In In re Omnicare, Inc. Sec. Litig., 2014 WL 5066826 (6th Cir. Oct. 10, 2014), the court addressed this circuit split and concluded that “a middle ground is necessary.” On the one hand, the court found that the Fifth Circuit’s approach might encourage companies to engage in “tacit encouragement and willful ignorance.” On the other hand, a broad application of collective scienter (which the Sixth Circuit itself had seemed to endorse in an earlier decision) creates the possibility “that a company could be liable for a statement made regarding a product so long as a low-level employee, perhaps in another country, knew something to the contrary.”
Accordingly, the court adopted the following formulation for evaluating corporate scienter, which it took from a law review article on the topic.
The state(s) of mind of any of the following are probative for purposes of determining whether a misrepresentation made by a corporation was made by it with the requisite scienter under Section 10(b): . . .
a. The individual agent who uttered or issued the misrepresentation;
b. Any individual agent who authorized, requested, commanded, furnished information for, prepared (including suggesting or contributing language for inclusion therein or omission therefrom), reviewed, or approved the statement in which the misrepresentation was made before its utterance or issuance;
c. Any high managerial agent or member of the board of directors who ratified, recklessly disregarded, or tolerated the misrepresentation after its utterance or issuance . . . .
The court concluded that this formulation was consistent with the Sixth Circuit’s earlier decision, would properly create potential liability for “corporations that willfully permit or encourage the shielding of bad news from management,” and would “protect corporations from liability – or strike suits – when one individual unknowingly makes a false statement that another individual, unrelated to the preparation or issuance of the statement, knew to be false or misleading.”

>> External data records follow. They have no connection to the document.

(* ===== verification/Numerals.v ===== *)
(** * Decimal numerals: printing and reading back *)

From S2P Require Import Prelude GoLib.
From Stdlib Require Import Ascii DecimalPos DecimalString.

Lemma digits_val_acc d acc :
  digits_val (NilEmpty.string_of_uint d) (Z.pos acc) = Some (Z.pos (Pos.of_uint_acc d acc)).
Proof.
  revert acc. induction d; intros acc; simpl; [done|..];
    (rewrite <-IHd; f_equal;
     match goal with |- context [Z.of_nat ?n] =>
       let v := eval vm_compute in (Z.of_nat n) in change (Z.of_nat n) with v end; lia).
Qed.

Lemma digits_val_uint d : digits_val (NilEmpty.string_of_uint d) 0 = Some (Z.of_N (Pos.of_uint d)).
Proof. induction d; simpl; [done|exact IHd|..]; by rewrite <-digits_val_acc. Qed.

(** Strings of digits, which [ParseInt] reads without a sign. *)
Definition digits (s : string) : Prop := Forall (λ c, 48 ≤ nat_of_ascii c ≤ 57)%nat (chars s).

Definition is_digit (c : ascii) : Prop := (48 ≤ nat_of_ascii c ≤ 57)%nat.

(** A string that starts with a digit has no sign. *)
Lemma ParseInt_unsigned c s :
  is_digit c →
  ParseInt (String c s) =
    match digits_val (String c s) 0 with
    | None => Err (ErrText "invalid syntax")
    | Some v => if decide (min_int64 ≤ v ≤ max_int64) then Ok v
                else Err (ErrText "value out of range")
    end.
Proof.
  intros Hc. unfold ParseInt.
  destruct c as [[] [] [] [] [] [] [] []]; try reflexivity; vm_compute in Hc; lia.
Qed.

Lemma digits_ParseInt s v :
  digits s → s ≠ EmptyString → digits_val s 0 = Some v → 0 ≤ v ≤ max_int64 → ParseInt s = Ok v.
Proof.
  intros Hd Hne Hv Hr. destruct s as [|c s]; [done|]. apply Forall_cons in Hd as [Hc _].
  rewrite ParseInt_unsigned by done. rewrite Hv, decide_True; [done|].
  unfold min_int64, max_int64 in *. lia.
Qed.

Lemma digits_val_bad s c t acc : digit_of c = None → digits_val (s +:+ String c t) acc = None.
Proof.
  intros Hc. revert acc. induction s as [|d s IH]; intros acc; simpl_str; simpl.
  - by rewrite Hc.
  - destruct (digit_of d); [apply IH|done].
Qed.

Lemma uint_digits d : digits (NilEmpty.string_of_uint d).
Proof. unfold digits, chars. induction d; simpl; constructor; try done; vm_compute; lia. Qed.

Lemma FormatInt_digits z :
  0 ≤ z → digits (FormatInt z) ∧ digits_val (FormatInt z) 0 = Some z.
Proof.
  intros Hz. unfold FormatInt. destruct z as [|p|p]; [split; [vm_compute|done]| |lia].
  - repeat constructor; lia.
  - simpl. pose proof (Unsigned.of_to p) as Hof.
    assert (NilZero.string_of_uint (Pos.to_uint p) = NilEmpty.string_of_uint (Pos.to_uint p)) as ->.
    { destruct (Pos.to_uint p) eqn:Hd; try done. }
    split; [apply uint_digits|]. by rewrite digits_val_uint, Hof.
Qed.

Lemma digits_val_zeros n s :
  digits_val (String.string_of_list_ascii (replicate n (ascii_of_nat 48)) +:+ s) 0 = digits_val s 0.
Proof. induction n as [|n IH]; [done|]. exact IH. Qed.

Lemma chars_of_list l : chars (String.string_of_list_ascii l) = l.
Proof. apply String.list_ascii_of_string_of_list_ascii. Qed.

(** [Atoi] reads back what [%03d] prints. *)
Lemma Atoi_FormatPadded w v :
  0 ≤ v ≤ max_int64 → Atoi (FormatPadded w v) = Ok v ∧ digits (FormatPadded w v).
Proof.
  intros Hv. destruct (FormatInt_digits v ltac:(lia)) as [Hd Hval].
  assert (digits (FormatPadded w v)) as Hdigits.
  { unfold digits, FormatPadded. rewrite chars_app, chars_of_list. apply Forall_app. split; [|exact Hd].
    apply Forall_replicate. vm_compute. lia. }
  split; [|exact Hdigits]. apply digits_ParseInt; [exact Hdigits| |by unfold FormatPadded; rewrite digits_val_zeros|exact Hv].
  unfold FormatPadded. intros Hnil. apply (f_equal chars) in Hnil. rewrite chars_app in Hnil.
  apply app_eq_nil in Hnil as [_ Hnil]. destruct (FormatInt v) as [|c t] eqn:Hf; [|done].
  simpl in Hval. injection Hval as <-. vm_compute in Hf. discriminate.
Qed.
(* ===== verification/Sql.v ===== *)
(** * SQL over lists of rows

    The server's SQL statements are translated to operations on tables, a table
    being the list of its rows: [WHERE] filters, [ORDER BY] sorts, [LIMIT] takes
    a prefix, [UPDATE] maps, [DELETE] filters and [INSERT] appends.  How rows
    with equal sort keys are ordered is not specified by SQL, so sorting is an
    interface. *)

From S2P Require Import Prelude GoLib.

(** ** ORDER BY *)

Class OrderBy := {
  order_by {A} (R : relation A) `{!RelDecision R} : list A → list A;
  order_by_perm {A} (R : relation A) `{!RelDecision R} l : order_by R l ≡ₚ l;
  order_by_sorted {A} (R : relation A) `{!RelDecision R} l :
    Transitive R → Total R → StronglySorted R (order_by R l)
}.

(** Sorting by an integer key, ascending or descending. *)
Definition key_asc {A} (key : A → Z) : relation A := λ x y, key x ≤ key y.
Definition key_desc {A} (key : A → Z) : relation A := λ x y, key y ≤ key x.

#[export] Instance key_asc_dec {A} (key : A → Z) : RelDecision (key_asc key).
Proof. unfold key_asc, RelDecision. apply _. Defined.
#[export] Instance key_desc_dec {A} (key : A → Z) : RelDecision (key_desc key).
Proof. unfold key_desc, RelDecision. apply _. Defined.
#[export] Instance key_asc_trans {A} (key : A → Z) : Transitive (key_asc key).
Proof. unfold key_asc. intros ???. lia. Qed.
#[export] Instance key_desc_trans {A} (key : A → Z) : Transitive (key_desc key).
Proof. unfold key_desc. intros ???. lia. Qed.
#[export] Instance key_asc_total {A} (key : A → Z) : Total (key_asc key).
Proof. unfold key_asc. intros x y. lia. Qed.
#[export] Instance key_desc_total {A} (key : A → Z) : Total (key_desc key).
Proof. unfold key_desc. intros x y. lia. Qed.

(** Text compares byte by byte. *)
Definition text_asc {A} (key : A → string) : relation A :=
  λ x y, String.leb (key x) (key y) = true.
#[export] Instance text_asc_dec {A} (key : A → string) : RelDecision (text_asc key).
Proof. unfold text_asc, RelDecision. apply _. Defined.

(** A concrete sort, for running the model. *)
Section insertion_sort.
Context {A : Type} (R : relation A) `{!RelDecision R}.

Fixpoint insert_sorted (x : A) (l : list A) : list A :=
  match l with
  | [] => [x]
  | y :: l => if decide (R x y) then x :: y :: l else y :: insert_sorted x l
  end.

Definition insertion_sort (l : list A) : list A := foldr insert_sorted [] l.

Lemma insert_sorted_perm x l : insert_sorted x l ≡ₚ x :: l.
Proof.
  induction l as [|y l IH]; simpl; [done|]. case_decide; [done|].
  rewrite IH. constructor.
Qed.

Lemma insertion_sort_perm l : insertion_sort l ≡ₚ l.
Proof. induction l as [|x l IH]; simpl; [done|]. by rewrite insert_sorted_perm, IH. Qed.

Lemma insert_sorted_sorted x l :
  Transitive R → Total R → StronglySorted R l → StronglySorted R (insert_sorted x l).
Proof.
  intros Htrans Htot. induction 1 as [|y l Hl IH Hy]; simpl.
  { by repeat constructor. }
  case_decide as Hxy.
  - constructor; [by constructor|]. constructor; [done|].
    eapply Forall_impl; [exact Hy|]. intros z. by apply Htrans.
  - constructor; [done|]. rewrite insert_sorted_perm. constructor; [|done].
    by destruct (Htot x y).
Qed.

Lemma insertion_sort_sorted l :
  Transitive R → Total R → StronglySorted R (insertion_sort l).
Proof.
  intros. induction l as [|x l IH]; simpl; [constructor|]. by apply insert_sorted_sorted.
Qed.
End insertion_sort.

(** Stable insertion sort is one way to do it; not a default instance, so that
    no theorem depends on how ties are ordered. *)
Definition stable_order : OrderBy := {|
  order_by A R _ := insertion_sort R;
  order_by_perm A R _ := insertion_sort_perm R;
  order_by_sorted A R _ := insertion_sort_sorted R
|}.

Section order_by.
Context `{!OrderBy} {A : Type} (R : relation A) `{!RelDecision R}.

Lemma elem_of_order_by x l : x ∈ order_by R l ↔ x ∈ l.
Proof. by rewrite order_by_perm. Qed.

Lemma length_order_by l : length (order_by R l) = length l.
Proof. by rewrite order_by_perm. Qed.

(** A key that tells the rows apart determines the order. *)
Lemma sorted_unique l l' :
  (∀ x y, x ∈ l → y ∈ l → R x y → R y x → x = y) →
  StronglySorted R l → StronglySorted R l' → l' ≡ₚ l → l' = l.
Proof.
  intros Hanti Hl. revert l' Hanti. induction Hl as [|x l Hl IH Hx]; intros l' Hanti Hs Hp.
  { by apply Permutation_nil_r in Hp. }
  destruct l' as [|y l']; [by apply Permutation_nil_cons in Hp|].
  assert (x = y) as <-.
  { apply StronglySorted_inv in Hs as [Hs Hy].
    assert (y ∈ x :: l) as Hyin by (rewrite <-Hp; left).
    assert (x ∈ y :: l') as Hxin by (rewrite Hp; left).
    apply elem_of_cons in Hyin as [->|Hyin]; [done|].
    apply elem_of_cons in Hxin as [->|Hxin]; [done|].
    apply Hanti; [left|by right| |].
    - rewrite Forall_forall in Hx; auto.
    - rewrite Forall_forall in Hy; auto. }
  f_equal. apply IH.
  - intros a b ? ?. apply Hanti; by right.
  - by apply StronglySorted_inv in Hs as [].
  - by apply Permutation_cons_inv in Hp.
Qed.

Lemma order_by_unique l :
  Transitive R → Total R →
  (∀ x y, x ∈ l → y ∈ l → R x y → R y x → x = y) →
  StronglySorted R l → order_by R l = l.
Proof.
  intros Htrans Htot Hanti Hl. apply sorted_unique; [done|done| |apply order_by_perm].
  by apply order_by_sorted.
Qed.

(** A row with the greatest key of all comes last. *)
Lemma order_by_snoc l x :
  Transitive R → Total R →
  (∀ y z, y ∈ l → z ∈ l → R y z → R z y → y = z) →
  (∀ y, y ∈ l → R y x ∧ ¬ R x y) →
  order_by R (l ++ [x]) = order_by R l ++ [x].
Proof.
  intros Htrans Htot Hanti Hx. apply sorted_unique.
  - intros y z. rewrite !elem_of_app, !elem_of_order_by, !list_elem_of_singleton.
    intros [Hy| ->] [Hz| ->] Hyz Hzy; [by apply Hanti| | |done].
    + by destruct (Hx y Hy) as [_ []].
    + by destruct (Hx z Hz) as [_ []].
  - pose proof (order_by_sorted R l Htrans Htot) as Hs.
    assert (∀ y, y ∈ order_by R l → R y x) as Hle by (intros y; rewrite elem_of_order_by; apply Hx).
    revert Hs Hle. induction 1 as [|y l' Hs IH Hy]; intros Hle; simpl; [repeat constructor|].
    constructor; [apply IH; intros; apply Hle; by right|].
    apply Forall_app. split; [done|]. constructor; [|done]. apply Hle. by left.
  - by apply order_by_sorted.
  - by rewrite !order_by_perm.
Qed.
End order_by.

(** ** LIKE *)

(** The pattern language of [LIKE]: a percent sign for any text, an underscore
    for one character; ASCII letters match without regard to case. *)
Fixpoint like (p : string) : string → bool :=
  match p with
  | EmptyString => λ s, str_empty s
  | String c p' =>
      if decide (c = Ascii.ascii_of_nat 37) then
        fix any (s : string) : bool :=
          like p' s || match s with String _ s' => any s' | EmptyString => false end
      else λ s,
        match s with
        | String d s' =>
            (bool_decide (c = Ascii.ascii_of_nat 95) || bool_decide (lower_ascii c = lower_ascii d)) && like p' s'
        | EmptyString => false
        end
  end.

Example like_ex : like "%b_D%" "abcde" = true ∧ like "%b_D%" "abde" = false.
Proof. split; reflexivity. Qed.

(** ** SELECT of one row, LIMIT *)

(** [QueryRow(...).Scan]: the first row found, [ErrNoRows] when there is none. *)
Definition query_row {A} (P : A → Prop) `{∀ x, Decision (P x)} (t : list A) : Result A :=
  match filter P t with
  | x :: _ => Ok x
  | [] => Err ErrNoRows
  end.

Definition limit_rows {A} (n : Z) (t : list A) : list A := take (Z.to_nat n) t.

Section query_row.
Context {A : Type} (P : A → Prop) `{∀ x, Decision (P x)}.

Lemma query_row_Ok t x : query_row P t = Ok x → x ∈ t ∧ P x.
Proof.
  unfold query_row. destruct (filter P t) as [|y l] eqn:Hf; intros; simplify_eq.
  assert (x ∈ filter P t) as Hx by (rewrite Hf; left).
  by apply list_elem_of_filter in Hx as [].
Qed.

Lemma query_row_Err t e : query_row P t = Err e → e = ErrNoRows ∧ ∀ x, x ∈ t → ¬ P x.
Proof.
  unfold query_row. destruct (filter P t) as [|y l] eqn:Hf; intros; simplify_eq.
  split; [done|]. intros x Hx HP.
  assert (x ∈ filter P t) as Hin by by apply list_elem_of_filter.
  rewrite Hf in Hin. by apply not_elem_of_nil in Hin.
Qed.

(** A key condition finds the one row that satisfies it. *)
Lemma query_row_unique t x :
  x ∈ t → P x → (∀ y, y ∈ t → P y → y = x) → query_row P t = Ok x.
Proof.
  intros Hx HP Hu. destruct (query_row P t) as [y|e] eqn:Hq.
  - apply query_row_Ok in Hq as [Hy HPy]. by rewrite (Hu y).
  - apply query_row_Err in Hq as [_ Hq]. by destruct (Hq x).
Qed.

Lemma query_row_none t : (∀ x, x ∈ t → ¬ P x) → query_row P t = Err ErrNoRows.
Proof.
  intros Hn. destruct (query_row P t) as [y|e] eqn:Hq.
  - apply query_row_Ok in Hq as [Hy HPy]. by destruct (Hn y).
  - by apply query_row_Err in Hq as [-> _].
Qed.
End query_row.

(** [ORDER BY key DESC LIMIT 1] finds a row with the greatest key, and [ASC] one
    with the least. *)
Section first_row.
Context `{!OrderBy} {A : Type} (key : A → Z).

Lemma query_row_head (R : relation A) `{!RelDecision R} l x :
  Transitive R → Total R → query_row (λ _, True) (order_by R l) = Ok x →
  x ∈ l ∧ ∀ y, y ∈ l → x = y ∨ R x y.
Proof.
  intros ? ?. pose proof (order_by_sorted R l _ _) as Hs. pose proof (order_by_perm R l) as Hp.
  unfold query_row. destruct (order_by R l) as [|z l']; [done|]. simpl.
  intros [= ->]. split; [rewrite <-Hp; left|]. intros y Hy. rewrite <-Hp in Hy.
  apply elem_of_cons in Hy as [->|Hy]; [by left|right].
  apply StronglySorted_inv in Hs as [_ Hs]. rewrite Forall_forall in Hs. auto.
Qed.

Lemma query_row_newest l x :
  query_row (λ _, True) (order_by (key_desc key) l) = Ok x →
  x ∈ l ∧ ∀ y, y ∈ l → key y ≤ key x.
Proof.
  intros [Hx Hl]%query_row_head; [|exact _..]. split; [done|].
  intros y [->|Hy]%Hl; [lia|exact Hy].
Qed.

Lemma query_row_least l x :
  query_row (λ _, True) (order_by (key_asc key) l) = Ok x →
  x ∈ l ∧ ∀ y, y ∈ l → key x ≤ key y.
Proof.
  intros [Hx Hl]%query_row_head; [|exact _..]. split; [done|].
  intros y [->|Hy]%Hl; [lia|exact Hy].
Qed.

Lemma query_row_order_none (R : relation A) `{!RelDecision R} l e :
  query_row (λ _, True) (order_by R l) = Err e → e = ErrNoRows ∧ ∀ x, x ∉ l.
Proof.
  intros [-> Hn]%query_row_Err. split; [done|]. intros x Hx.
  apply (Hn x); [|done]. by rewrite order_by_perm.
Qed.
End first_row.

Although the Sixth Circuit describes its formulation as a “middle ground,” critics may question whether it is really different than the Fifth Circuit’s standard, and, if it is, whether it will accomplish the court’s stated goals. Notably, sections (a) and (b) of the formulation are simply a restatement of the Fifth Circuit’s formulation – agents who made, approved, or directly contributed to the misstatement. So the key difference is section (c), but the court offers no guidance as to how lower courts are supposed to determine whether a plaintiff has adequately plead that an agent “ratified, recklessly disregarded, or tolerated” the misstatement after it was made. Section (c) also goes beyond the stated goal of describing which agent’s state of mind should be examined. Finally, what does the court see as the significance of a corporate officer recklessly disregarding or tolerating the misstatement after it was issued? Scienter is usually assessed as of the time of the alleged misstatement. If a corporate officer later discovers that a corporate statement is false, he may have a duty to correct that misstatement (which could provide a separate basis for securities liability), but that does not establish the misstatement was made with scienter. Stay tuned.
Holding: Dismissal affirmed (among other pleading deficiencies, the plaintiffs failed to adequately plead corporate scienter under the new formulation).